*** Opening Supplied records ***

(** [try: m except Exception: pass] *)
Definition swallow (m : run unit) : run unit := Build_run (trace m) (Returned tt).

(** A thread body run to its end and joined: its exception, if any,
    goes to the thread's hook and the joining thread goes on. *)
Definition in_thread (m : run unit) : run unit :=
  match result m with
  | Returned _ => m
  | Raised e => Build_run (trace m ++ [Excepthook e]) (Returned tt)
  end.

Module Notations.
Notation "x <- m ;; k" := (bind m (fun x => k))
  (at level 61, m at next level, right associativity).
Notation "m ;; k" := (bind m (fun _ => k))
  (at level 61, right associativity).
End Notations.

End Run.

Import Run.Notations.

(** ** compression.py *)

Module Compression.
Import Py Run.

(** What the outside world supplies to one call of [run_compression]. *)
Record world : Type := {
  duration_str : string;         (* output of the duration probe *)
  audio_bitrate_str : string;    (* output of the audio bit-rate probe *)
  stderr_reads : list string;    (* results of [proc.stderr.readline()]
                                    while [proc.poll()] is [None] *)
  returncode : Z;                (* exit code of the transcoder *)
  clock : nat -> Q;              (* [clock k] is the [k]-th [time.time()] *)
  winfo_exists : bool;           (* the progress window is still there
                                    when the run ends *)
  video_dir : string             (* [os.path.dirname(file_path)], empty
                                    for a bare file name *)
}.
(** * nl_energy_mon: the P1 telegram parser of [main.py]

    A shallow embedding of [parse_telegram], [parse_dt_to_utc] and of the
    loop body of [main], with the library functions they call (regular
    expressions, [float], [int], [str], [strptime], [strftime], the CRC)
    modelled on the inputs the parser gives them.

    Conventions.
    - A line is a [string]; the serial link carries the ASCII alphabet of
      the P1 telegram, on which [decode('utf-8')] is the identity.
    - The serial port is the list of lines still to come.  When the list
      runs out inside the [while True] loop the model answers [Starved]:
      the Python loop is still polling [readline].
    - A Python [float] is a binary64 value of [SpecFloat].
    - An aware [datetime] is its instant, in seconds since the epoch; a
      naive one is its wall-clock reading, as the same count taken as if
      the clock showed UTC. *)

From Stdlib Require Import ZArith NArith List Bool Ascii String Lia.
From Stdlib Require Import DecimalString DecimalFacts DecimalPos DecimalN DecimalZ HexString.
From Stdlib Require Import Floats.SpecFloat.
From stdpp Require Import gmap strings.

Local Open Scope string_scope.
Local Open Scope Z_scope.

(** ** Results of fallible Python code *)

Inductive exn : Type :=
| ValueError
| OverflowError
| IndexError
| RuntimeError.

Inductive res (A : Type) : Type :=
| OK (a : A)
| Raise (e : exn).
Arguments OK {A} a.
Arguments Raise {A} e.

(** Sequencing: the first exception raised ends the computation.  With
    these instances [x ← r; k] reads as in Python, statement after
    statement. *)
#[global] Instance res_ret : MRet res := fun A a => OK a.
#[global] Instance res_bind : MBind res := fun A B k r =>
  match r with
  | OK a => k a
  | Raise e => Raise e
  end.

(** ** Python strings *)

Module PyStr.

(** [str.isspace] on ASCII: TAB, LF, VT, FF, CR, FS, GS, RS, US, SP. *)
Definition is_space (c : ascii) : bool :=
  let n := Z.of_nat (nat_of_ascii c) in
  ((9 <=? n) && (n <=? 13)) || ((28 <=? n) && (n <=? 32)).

*** Closing Supplied records ***

(Problem to work on)
For each line in the records that holds "level", show that line as it stands.

(Exercise solution)
  (at level 61, m at next level, right associativity).
  (at level 61, right associativity).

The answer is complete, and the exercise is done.